- Opening Delimiter -

(** A [careful] client gives the ledger up when a commit fails; the callers in
    the repository all do. The label of a call is the day and the principal of
    the request it granted. *)
Inductive qcall (careful : bool) : option (string * string) -> sys -> sys -> Prop :=
| step_open e w w' l :
    open_ok e w -> plausible_remains careful (oo_remove e) ->
    OpenQuarantineLedger e root owner agent w = (w', Ok l) ->
    qcall careful None {| sy_ledger := None; sy_world := w |} {| sy_ledger := Some l; sy_world := w' |}
| step_open_fails e w w' m :
    open_ok e w -> plausible_remains careful (oo_remove e) ->
    OpenQuarantineLedger e root owner agent w = (w', Err m) ->
    qcall careful None {| sy_ledger := None; sy_world := w |} {| sy_ledger := None; sy_world := w' |}
| step_reserve e principal source generation l w l' w' r :
    fresh_id e l -> Reserve e principal source generation l w = (l', w', r) ->
    qcall careful (if is_ok r then Some (Format_day (oe_now e), principal) else None)
      {| sy_ledger := Some l; sy_world := w |} {| sy_ledger := Some l'; sy_world := w' |}
| step_abort e id l w l' w' r :
    Abort e id l w = (l', w', r) ->
    qcall careful None {| sy_ledger := Some l; sy_world := w |} {| sy_ledger := Some l'; sy_world := w' |}
| step_commit e id path digest l w l' w' r :
    own_remains e -> plausible_remains careful (oe_remove e) -> HasPrefix (Base_of (Abs (oe_cwd e) path)) ".commit-snapshot-" = false ->
    Commit e id path digest l w = (l', w', r) ->
    qcall careful None {| sy_ledger := Some l; sy_world := w |}
      {| sy_ledger := if careful && is_err r then None else Some l'; sy_world := w' |}
| step_receipts e l w l' w' r :
    CommitReceipts e l w = (l', w', r) ->
    qcall careful None {| sy_ledger := Some l; sy_world := w |} {| sy_ledger := Some l'; sy_world := w' |}
| step_collect e digests expected next l w l' w' r :
    GarbageCollect e digests expected next l w = (l', w', r) ->
    qcall careful None {| sy_ledger := Some l; sy_world := w |} {| sy_ledger := Some l'; sy_world := w' |}
| step_close l w :
    qcall careful None {| sy_ledger := Some l; sy_world := w |} {| sy_ledger := None; sy_world := w |}
| step_deposit ledger name tree w :
    foreign name -> plausible careful tree ->
    qcall careful None {| sy_ledger := ledger; sy_world := w |}
      {| sy_ledger := ledger; sy_world := with_entries (<[name := tree]> (w_entries w)) w |}
| step_remove ledger name w :
    foreign name ->
    qcall careful None {| sy_ledger := ledger; sy_world := w |}
      {| sy_ledger := ledger; sy_world := with_entries (delete name (w_entries w)) w |}
| step_authority ledger w a :
    (forall r, admitted (w_authority w) r -> admitted a r) ->
    qcall careful None {| sy_ledger := ledger; sy_world := w |} {| sy_ledger := ledger; sy_world := with_authority a w |}.

Definition qstep (careful : bool) (s s' : sys) : Prop := exists request, qcall careful request s s'.

(** A run, with the requests it granted, the newest first. *)
Inductive qrun (careful : bool) (s0 : sys) : list (string * string) -> sys -> Prop :=
| qrun_start : qrun careful s0 [] s0
| qrun_next requests s request s' :
    qrun careful s0 requests s -> qcall careful request s s' ->
    qrun careful s0 (option_list request ++ requests)%list s'.

Fixpoint requests_made (requests : list (string * string)) (day principal : string) : N :=
  match requests with
  | [] => 0
  | (day', principal') :: requests =>
      (if bool_decide (day' = day /\ principal' = principal) then 1 else 0) + requests_made requests day principal
  end.

(** A ledger directory before its first use: no ledger file, and at most
    staging directories. *)
Definition unused (careful : bool) (w : world) : Prop :=
  w_file w = FileAbsent /\ forall name tree, w_entries w !! name = Some tree -> foreign name /\ plausible careful tree.

Definition reachable (careful : bool) (s : sys) : Prop :=
  exists w, unused careful w /\ rtc (qstep careful) {| sy_ledger := None; sy_world := w |} s.

(** ** The invariant of every run *)

(** A retained object is what its transition says, and the authority admitted
    that transition. *)
Record object_ok (a : authority) (st : quarantineLedgerState) (key : string) (o : QuarantineObjectRecord) : Prop := {
  ob_digest : q_Digest o = key;
  ob_content : key = hex_EncodeToString (ar_ContentDigest (q_CommitTransition o));
  ob_admitted : admitted a (q_CommitTransition o);
  ob_complete : acquisition_complete (q_CommitTransition o) = true;
  ob_phase : ar_Phase (q_CommitTransition o) = "commit";
  ob_owner : ar_OwnerID (q_CommitTransition o) = owner;
  ob_agent : ar_AgentID (q_CommitTransition o) = agent;
  ob_ledger : ar_LedgerID (q_CommitTransition o) = ls_LedgerID st;
  ob_principal : ar_Principal (q_CommitTransition o) = q_Principal o;
  ob_source : ar_SourceID (q_CommitTransition o) = q_SourceID o;
  ob_generation : ar_SourceGeneration (q_CommitTransition o) = q_SourceGeneration o;
  ob_bytes : ar_ContentBytes (q_CommitTransition o) = q_Bytes o;
  ob_files : ar_ContentFiles (q_CommitTransition o) = q_Files o;
  ob_reserved : ar_ReservedBytes (q_CommitTransition o) = QuarantineReservationBytes /\
    ar_ReservedFiles (q_CommitTransition o) = QuarantineReservationFiles
}.

Context {AL : AuthorityLaws}.

(** What follows holds of the ledger whatever the requests it granted so far. *)
Section kept.
Context (granted : string -> string -> N).

Definition sound (a : authority) (st : quarantineLedgerState) : Prop :=
  books granted st /\ map_Forall (object_ok a st) (ls_Objects st).

(** The file holds a sound state; before it does, nothing was granted. *)
Definition filed (w : world) : Prop :=
  (forall d, w_file w = FileDoc d -> sound (w_authority w) d) /\
  ((forall d, w_file w <> FileDoc d) -> forall day principal, granted day principal = 0).

Definition sys_ok (s : sys) : Prop :=
  let a := w_authority (sy_world s) in
  filed (sy_world s) /\
  (forall l, sy_ledger s = Some l -> sound a (ql_state l) /\ ql_ownerID l = owner /\ ql_agentID l = agent).

Definition grows (a a' : authority) : Prop := forall r, admitted a r -> admitted a' r.

#[global] Instance grows_refl : Reflexive grows.
Proof. by intros a r. Qed.
#[global] Instance grows_trans : Transitive grows.
Proof. intros a1 a2 a3 H12 H23 r Hr. by apply H23, H12. Qed.

Lemma object_ok_grows a a' st key o : grows a a' -> object_ok a st key o -> object_ok a' st key o.
Proof. intros Hg [Hd Hc Ha ? ? ? ? ? ? ? ? ? ? ?]. constructor; try done. by apply Hg. Qed.

Lemma sound_grows a a' st : grows a a' -> sound a st -> sound a' st.
Proof. intros Hg [Hb Ho]. split; [done|]. eapply map_Forall_impl; [exact Ho|]. intros k o. by apply object_ok_grows. Qed.

Lemma admit_grows d r a a' res : AdmitCapabilityAcquisition d r a = (a', res) -> grows a a'.
Proof.
  unfold AdmitCapabilityAcquisition. intros H r' Hr'. destruct (negb _); [by injection H as <- <-|].
  destruct d; [by injection H as <- <-| |]; destruct (compare_and_swap a r) as [a1|] eqn:E; injection H as <- <-; try done;
    by eapply admit_keeps.
Qed.

Lemma admit_done d r a a' : AdmitCapabilityAcquisition d r a = (a', Ok tt) ->
  acquisition_complete r = true /\ admitted a' r /\ grows a a' /\ d = Answered /\ compare_and_swap a r = Some a'.
Proof.
  intros H. pose proof (admit_grows _ _ _ _ _ H) as Hg. unfold AdmitCapabilityAcquisition in H.
  destruct (acquisition_complete r); [|done]. cbn [negb] in H.
  destruct d; [done|done|]. destruct (compare_and_swap a r) as [a1|] eqn:E; [|done]. injection H as <-.
  split; [done|]. split; [by eapply admit_admitted|done].
Qed.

- Closing Delimiter -

Each line from the beginning of the listing up to the line where "OpenQuarantineLedger e root owner agent w = (w', Err" appears needs to be given again exactly; please add nothing else.

RESPONSE TO THIS EXERCISE:
(** A [careful] client gives the ledger up when a commit fails; the callers in
    the repository all do. The label of a call is the day and the principal of
    the request it granted. *)
Inductive qcall (careful : bool) : option (string * string) -> sys -> sys -> Prop :=
| step_open e w w' l :
    open_ok e w -> plausible_remains careful (oo_remove e) ->
    OpenQuarantineLedger e root owner agent w = (w', Ok l) ->
    qcall careful None {| sy_ledger := None; sy_world := w |} {| sy_ledger := Some l; sy_world := w' |}
| step_open_fails e w w' m :
    open_ok e w -> plausible_remains careful (oo_remove e) ->
    OpenQuarantineLedger e root owner agent w = (w', Err m) ->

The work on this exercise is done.